## [Goal of the exercise]
Needed from the data below: every line from the one with "by destruct (Hall" up to and including the one with "a block that", repeated exactly and with nothing else.

## [Records provided]
☆ ☆ ☆

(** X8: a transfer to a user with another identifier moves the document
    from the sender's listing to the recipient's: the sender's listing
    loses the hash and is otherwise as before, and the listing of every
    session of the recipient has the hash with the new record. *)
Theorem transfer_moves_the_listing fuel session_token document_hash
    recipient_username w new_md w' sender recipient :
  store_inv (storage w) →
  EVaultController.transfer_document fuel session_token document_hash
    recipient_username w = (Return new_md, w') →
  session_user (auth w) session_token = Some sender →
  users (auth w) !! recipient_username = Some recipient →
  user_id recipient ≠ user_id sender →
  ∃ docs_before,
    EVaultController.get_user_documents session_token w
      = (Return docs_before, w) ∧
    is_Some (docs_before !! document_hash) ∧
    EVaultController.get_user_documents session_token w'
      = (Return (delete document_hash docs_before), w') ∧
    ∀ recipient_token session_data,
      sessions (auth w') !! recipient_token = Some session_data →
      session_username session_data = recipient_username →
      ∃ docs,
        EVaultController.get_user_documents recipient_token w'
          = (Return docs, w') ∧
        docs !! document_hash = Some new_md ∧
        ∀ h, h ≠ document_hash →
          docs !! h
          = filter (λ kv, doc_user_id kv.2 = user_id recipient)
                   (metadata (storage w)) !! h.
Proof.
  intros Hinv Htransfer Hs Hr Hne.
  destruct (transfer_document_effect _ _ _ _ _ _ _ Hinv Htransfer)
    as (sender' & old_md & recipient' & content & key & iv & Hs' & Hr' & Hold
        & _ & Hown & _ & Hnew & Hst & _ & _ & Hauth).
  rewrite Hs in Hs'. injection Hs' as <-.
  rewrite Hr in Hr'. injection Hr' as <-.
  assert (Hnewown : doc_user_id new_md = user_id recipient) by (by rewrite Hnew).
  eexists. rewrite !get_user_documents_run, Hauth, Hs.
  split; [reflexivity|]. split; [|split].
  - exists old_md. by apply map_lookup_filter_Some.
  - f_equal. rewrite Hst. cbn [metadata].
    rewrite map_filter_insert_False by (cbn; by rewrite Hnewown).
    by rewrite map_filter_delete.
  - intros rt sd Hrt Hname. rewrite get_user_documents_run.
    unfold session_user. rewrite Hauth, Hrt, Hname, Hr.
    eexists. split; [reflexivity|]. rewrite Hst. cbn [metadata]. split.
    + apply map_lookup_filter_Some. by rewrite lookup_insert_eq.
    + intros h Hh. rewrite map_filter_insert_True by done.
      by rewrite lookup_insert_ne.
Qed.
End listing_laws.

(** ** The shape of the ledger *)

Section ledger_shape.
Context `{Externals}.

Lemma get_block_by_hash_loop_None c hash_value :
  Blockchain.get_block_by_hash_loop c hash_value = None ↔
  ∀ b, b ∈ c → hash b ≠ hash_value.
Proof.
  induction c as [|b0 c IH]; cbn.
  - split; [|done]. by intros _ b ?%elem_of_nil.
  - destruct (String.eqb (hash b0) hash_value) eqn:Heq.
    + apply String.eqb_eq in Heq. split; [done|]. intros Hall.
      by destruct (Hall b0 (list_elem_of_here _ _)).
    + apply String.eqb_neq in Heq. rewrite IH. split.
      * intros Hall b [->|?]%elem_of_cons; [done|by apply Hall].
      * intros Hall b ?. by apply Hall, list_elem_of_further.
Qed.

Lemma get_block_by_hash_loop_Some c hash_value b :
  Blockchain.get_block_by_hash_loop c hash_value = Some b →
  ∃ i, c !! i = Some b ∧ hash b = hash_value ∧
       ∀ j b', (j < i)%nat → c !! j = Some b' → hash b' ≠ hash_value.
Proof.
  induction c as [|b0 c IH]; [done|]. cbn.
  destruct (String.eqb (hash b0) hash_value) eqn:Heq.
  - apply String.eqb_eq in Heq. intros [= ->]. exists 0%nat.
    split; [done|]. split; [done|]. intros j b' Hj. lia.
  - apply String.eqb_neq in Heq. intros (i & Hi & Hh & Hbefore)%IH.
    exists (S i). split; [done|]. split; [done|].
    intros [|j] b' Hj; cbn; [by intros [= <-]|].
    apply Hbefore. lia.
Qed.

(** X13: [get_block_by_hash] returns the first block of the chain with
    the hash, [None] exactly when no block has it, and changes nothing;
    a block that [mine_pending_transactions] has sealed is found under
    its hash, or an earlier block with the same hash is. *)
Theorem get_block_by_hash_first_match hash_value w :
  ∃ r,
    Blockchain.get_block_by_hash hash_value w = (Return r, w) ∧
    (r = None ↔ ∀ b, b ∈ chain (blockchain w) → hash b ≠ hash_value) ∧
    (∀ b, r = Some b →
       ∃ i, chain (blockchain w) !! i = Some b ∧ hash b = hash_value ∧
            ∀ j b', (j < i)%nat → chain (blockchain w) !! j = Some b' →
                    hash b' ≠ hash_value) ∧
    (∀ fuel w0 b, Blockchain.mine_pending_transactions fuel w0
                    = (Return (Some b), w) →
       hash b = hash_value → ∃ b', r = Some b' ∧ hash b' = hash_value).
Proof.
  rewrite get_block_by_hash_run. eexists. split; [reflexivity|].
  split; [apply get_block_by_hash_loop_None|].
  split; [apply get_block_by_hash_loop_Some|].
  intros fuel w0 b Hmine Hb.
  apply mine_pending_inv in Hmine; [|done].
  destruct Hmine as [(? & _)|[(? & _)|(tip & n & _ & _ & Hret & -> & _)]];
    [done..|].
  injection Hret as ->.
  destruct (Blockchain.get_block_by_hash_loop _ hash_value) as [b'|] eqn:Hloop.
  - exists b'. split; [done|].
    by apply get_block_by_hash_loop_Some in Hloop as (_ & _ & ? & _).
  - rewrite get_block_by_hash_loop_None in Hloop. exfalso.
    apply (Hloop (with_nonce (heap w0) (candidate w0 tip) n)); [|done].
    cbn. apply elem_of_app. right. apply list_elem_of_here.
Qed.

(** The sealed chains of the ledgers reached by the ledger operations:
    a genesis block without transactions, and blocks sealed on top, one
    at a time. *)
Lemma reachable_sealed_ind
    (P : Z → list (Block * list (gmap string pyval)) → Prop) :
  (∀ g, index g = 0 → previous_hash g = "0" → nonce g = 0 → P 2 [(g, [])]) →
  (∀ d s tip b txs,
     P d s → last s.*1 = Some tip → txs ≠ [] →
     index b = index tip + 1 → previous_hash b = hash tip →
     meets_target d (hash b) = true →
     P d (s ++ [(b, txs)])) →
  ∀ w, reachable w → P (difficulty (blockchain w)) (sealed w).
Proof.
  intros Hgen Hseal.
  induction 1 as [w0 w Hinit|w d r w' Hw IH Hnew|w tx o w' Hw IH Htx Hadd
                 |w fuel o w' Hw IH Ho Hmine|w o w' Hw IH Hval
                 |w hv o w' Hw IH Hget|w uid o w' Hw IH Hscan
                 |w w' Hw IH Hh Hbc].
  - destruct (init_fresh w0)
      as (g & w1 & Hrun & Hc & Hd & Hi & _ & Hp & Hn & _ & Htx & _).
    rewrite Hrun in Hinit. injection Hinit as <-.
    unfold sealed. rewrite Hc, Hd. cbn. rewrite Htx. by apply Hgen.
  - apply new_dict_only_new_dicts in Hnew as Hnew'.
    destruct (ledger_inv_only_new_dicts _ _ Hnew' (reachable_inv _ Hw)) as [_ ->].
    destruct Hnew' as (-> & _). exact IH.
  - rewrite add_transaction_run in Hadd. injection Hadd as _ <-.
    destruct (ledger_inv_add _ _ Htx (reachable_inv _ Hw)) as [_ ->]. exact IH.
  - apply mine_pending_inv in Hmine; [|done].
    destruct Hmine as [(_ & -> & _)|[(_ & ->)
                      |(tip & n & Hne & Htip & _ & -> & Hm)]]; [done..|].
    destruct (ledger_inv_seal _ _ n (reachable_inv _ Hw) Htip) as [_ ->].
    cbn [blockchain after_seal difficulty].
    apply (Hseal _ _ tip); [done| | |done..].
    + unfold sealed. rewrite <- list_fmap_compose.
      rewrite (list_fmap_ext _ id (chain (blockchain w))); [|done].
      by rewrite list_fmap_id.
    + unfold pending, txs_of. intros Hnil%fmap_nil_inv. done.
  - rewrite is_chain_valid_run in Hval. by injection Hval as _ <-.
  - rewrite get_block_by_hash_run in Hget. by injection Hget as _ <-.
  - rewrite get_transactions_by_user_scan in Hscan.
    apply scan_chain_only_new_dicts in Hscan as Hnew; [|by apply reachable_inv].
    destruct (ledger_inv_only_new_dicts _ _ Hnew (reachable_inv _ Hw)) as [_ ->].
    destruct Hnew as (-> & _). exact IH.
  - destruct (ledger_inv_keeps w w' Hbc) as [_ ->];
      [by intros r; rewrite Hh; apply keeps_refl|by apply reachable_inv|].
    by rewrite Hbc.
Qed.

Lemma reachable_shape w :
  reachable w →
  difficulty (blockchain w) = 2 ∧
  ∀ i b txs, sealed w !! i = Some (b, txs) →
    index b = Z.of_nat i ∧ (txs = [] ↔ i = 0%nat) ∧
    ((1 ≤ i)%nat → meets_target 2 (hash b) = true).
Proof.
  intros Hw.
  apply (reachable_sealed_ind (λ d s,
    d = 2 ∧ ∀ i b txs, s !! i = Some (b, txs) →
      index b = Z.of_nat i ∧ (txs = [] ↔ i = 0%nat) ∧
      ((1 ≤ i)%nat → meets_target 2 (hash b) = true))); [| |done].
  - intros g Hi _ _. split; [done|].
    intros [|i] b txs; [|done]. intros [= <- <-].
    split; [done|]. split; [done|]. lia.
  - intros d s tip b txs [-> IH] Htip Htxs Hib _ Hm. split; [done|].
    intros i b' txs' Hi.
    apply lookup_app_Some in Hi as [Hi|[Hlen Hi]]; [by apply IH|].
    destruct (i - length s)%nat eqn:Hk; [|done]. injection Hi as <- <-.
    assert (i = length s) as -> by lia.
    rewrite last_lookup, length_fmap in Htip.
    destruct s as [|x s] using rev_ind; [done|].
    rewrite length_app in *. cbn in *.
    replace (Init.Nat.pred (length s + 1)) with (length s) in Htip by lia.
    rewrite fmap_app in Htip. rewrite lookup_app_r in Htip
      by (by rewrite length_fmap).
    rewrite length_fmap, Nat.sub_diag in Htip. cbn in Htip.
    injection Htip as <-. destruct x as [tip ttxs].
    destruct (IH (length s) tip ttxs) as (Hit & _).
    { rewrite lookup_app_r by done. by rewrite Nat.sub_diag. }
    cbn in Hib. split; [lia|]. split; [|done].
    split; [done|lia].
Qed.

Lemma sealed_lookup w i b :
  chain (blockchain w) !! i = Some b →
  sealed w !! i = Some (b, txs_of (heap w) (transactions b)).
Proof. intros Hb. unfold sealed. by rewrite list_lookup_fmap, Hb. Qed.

☆ ☆ ☆

## [Task response]
      by destruct (Hall b0 (list_elem_of_here _ _)).
    + apply String.eqb_neq in Heq. rewrite IH. split.
      * intros Hall b [->|?]%elem_of_cons; [done|by apply Hall].
      * intros Hall b ?. by apply Hall, list_elem_of_further.
Qed.

Lemma get_block_by_hash_loop_Some c hash_value b :
  Blockchain.get_block_by_hash_loop c hash_value = Some b →
  ∃ i, c !! i = Some b ∧ hash b = hash_value ∧
       ∀ j b', (j < i)%nat → c !! j = Some b' → hash b' ≠ hash_value.
Proof.
  induction c as [|b0 c IH]; [done|]. cbn.
  destruct (String.eqb (hash b0) hash_value) eqn:Heq.
  - apply String.eqb_eq in Heq. intros [= ->]. exists 0%nat.
    split; [done|]. split; [done|]. intros j b' Hj. lia.
  - apply String.eqb_neq in Heq. intros (i & Hi & Hh & Hbefore)%IH.
    exists (S i). split; [done|]. split; [done|].
    intros [|j] b' Hj; cbn; [by intros [= <-]|].
    apply Hbefore. lia.
Qed.

(** X13: [get_block_by_hash] returns the first block of the chain with
    the hash, [None] exactly when no block has it, and changes nothing;
    a block that [mine_pending_transactions] has sealed is found under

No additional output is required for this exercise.